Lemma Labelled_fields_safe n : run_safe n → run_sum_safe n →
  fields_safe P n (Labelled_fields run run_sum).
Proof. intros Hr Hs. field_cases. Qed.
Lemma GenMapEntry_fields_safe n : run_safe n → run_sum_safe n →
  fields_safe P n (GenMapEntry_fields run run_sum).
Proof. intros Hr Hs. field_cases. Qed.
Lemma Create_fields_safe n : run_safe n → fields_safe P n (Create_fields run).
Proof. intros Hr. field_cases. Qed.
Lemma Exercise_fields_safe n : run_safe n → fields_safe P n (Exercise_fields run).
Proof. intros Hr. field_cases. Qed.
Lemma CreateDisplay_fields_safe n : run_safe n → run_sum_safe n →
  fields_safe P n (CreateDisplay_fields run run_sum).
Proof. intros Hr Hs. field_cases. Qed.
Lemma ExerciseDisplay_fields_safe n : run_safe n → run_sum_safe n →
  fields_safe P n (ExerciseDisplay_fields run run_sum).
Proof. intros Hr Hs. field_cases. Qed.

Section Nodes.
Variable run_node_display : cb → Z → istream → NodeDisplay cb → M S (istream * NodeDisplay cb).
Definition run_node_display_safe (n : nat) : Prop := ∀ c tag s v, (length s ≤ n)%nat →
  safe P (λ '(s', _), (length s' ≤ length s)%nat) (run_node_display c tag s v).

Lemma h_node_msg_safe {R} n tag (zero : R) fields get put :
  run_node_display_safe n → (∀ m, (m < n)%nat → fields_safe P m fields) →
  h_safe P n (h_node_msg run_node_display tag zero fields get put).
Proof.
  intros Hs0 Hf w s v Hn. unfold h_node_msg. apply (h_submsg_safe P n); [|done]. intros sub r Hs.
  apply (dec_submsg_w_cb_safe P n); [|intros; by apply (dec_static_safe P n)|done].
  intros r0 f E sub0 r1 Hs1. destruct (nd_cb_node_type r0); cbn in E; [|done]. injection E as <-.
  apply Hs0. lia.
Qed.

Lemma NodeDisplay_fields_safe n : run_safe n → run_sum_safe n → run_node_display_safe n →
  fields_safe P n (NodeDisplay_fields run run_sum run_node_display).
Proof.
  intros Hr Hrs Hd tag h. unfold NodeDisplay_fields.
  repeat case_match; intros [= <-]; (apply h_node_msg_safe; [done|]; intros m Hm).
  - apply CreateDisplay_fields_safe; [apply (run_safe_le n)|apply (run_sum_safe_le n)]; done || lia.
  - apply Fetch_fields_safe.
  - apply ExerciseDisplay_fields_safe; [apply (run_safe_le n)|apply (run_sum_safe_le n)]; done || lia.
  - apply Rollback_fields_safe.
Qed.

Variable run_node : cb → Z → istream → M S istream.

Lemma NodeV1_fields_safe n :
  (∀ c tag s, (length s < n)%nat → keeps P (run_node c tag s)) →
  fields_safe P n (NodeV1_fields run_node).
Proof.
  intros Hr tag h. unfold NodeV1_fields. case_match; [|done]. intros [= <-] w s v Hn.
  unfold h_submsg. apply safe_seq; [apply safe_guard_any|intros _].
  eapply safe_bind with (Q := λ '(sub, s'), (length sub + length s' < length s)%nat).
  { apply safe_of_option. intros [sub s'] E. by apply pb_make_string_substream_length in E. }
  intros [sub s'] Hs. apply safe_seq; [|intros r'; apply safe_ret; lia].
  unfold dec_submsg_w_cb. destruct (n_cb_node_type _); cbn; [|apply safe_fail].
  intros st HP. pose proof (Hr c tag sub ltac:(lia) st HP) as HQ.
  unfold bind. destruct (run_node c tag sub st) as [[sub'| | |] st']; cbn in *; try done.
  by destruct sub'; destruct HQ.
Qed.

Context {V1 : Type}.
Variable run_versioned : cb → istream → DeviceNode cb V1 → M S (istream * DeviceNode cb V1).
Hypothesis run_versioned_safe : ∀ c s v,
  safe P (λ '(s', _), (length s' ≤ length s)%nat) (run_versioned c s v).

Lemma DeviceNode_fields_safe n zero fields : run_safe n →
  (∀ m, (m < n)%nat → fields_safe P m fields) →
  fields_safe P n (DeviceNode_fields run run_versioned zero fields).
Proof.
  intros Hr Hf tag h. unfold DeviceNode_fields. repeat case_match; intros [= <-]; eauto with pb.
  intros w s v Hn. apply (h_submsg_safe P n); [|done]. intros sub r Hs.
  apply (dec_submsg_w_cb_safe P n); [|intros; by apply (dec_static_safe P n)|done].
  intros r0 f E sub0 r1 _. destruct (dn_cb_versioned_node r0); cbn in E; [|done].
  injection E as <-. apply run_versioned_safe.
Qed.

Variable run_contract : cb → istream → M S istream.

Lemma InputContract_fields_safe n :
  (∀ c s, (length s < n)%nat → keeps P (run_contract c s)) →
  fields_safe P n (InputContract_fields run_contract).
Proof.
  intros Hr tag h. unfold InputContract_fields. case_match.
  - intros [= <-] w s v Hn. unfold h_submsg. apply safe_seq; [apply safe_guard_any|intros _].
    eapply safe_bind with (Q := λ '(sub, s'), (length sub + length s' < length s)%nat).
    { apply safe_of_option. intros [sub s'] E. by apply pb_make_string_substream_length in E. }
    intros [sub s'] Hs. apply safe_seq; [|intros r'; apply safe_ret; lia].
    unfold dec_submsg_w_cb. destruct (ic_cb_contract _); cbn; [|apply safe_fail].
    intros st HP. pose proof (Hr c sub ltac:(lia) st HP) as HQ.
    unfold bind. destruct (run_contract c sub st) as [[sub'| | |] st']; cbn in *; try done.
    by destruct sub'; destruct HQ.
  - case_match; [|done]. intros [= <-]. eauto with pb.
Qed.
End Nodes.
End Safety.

·····

AIM OF THE EXERCISE: Starting at the line that holds "fields_safe P n (DeviceNode_fields", set down each line exactly through the last line of the records above, and no others.

SOLUTION FOR THIS TASK:
  fields_safe P n (DeviceNode_fields run run_versioned zero fields).
Proof.
  intros Hr Hf tag h. unfold DeviceNode_fields. repeat case_match; intros [= <-]; eauto with pb.
  intros w s v Hn. apply (h_submsg_safe P n); [|done]. intros sub r Hs.
  apply (dec_submsg_w_cb_safe P n); [|intros; by apply (dec_static_safe P n)|done].
  intros r0 f E sub0 r1 _. destruct (dn_cb_versioned_node r0); cbn in E; [|done].
  injection E as <-. apply run_versioned_safe.
Qed.

Variable run_contract : cb → istream → M S istream.

Lemma InputContract_fields_safe n :
  (∀ c s, (length s < n)%nat → keeps P (run_contract c s)) →
  fields_safe P n (InputContract_fields run_contract).
Proof.
  intros Hr tag h. unfold InputContract_fields. case_match.
  - intros [= <-] w s v Hn. unfold h_submsg. apply safe_seq; [apply safe_guard_any|intros _].
    eapply safe_bind with (Q := λ '(sub, s'), (length sub + length s' < length s)%nat).
    { apply safe_of_option. intros [sub s'] E. by apply pb_make_string_substream_length in E. }
    intros [sub s'] Hs. apply safe_seq; [|intros r'; apply safe_ret; lia].
    unfold dec_submsg_w_cb. destruct (ic_cb_contract _); cbn; [|apply safe_fail].
    intros st HP. pose proof (Hr c sub ltac:(lia) st HP) as HQ.
    unfold bind. destruct (run_contract c sub st) as [[sub'| | |] st']; cbn in *; try done.
    by destruct sub'; destruct HQ.
  - case_match; [|done]. intros [= <-]. eauto with pb.
Qed.
End Nodes.
End Safety.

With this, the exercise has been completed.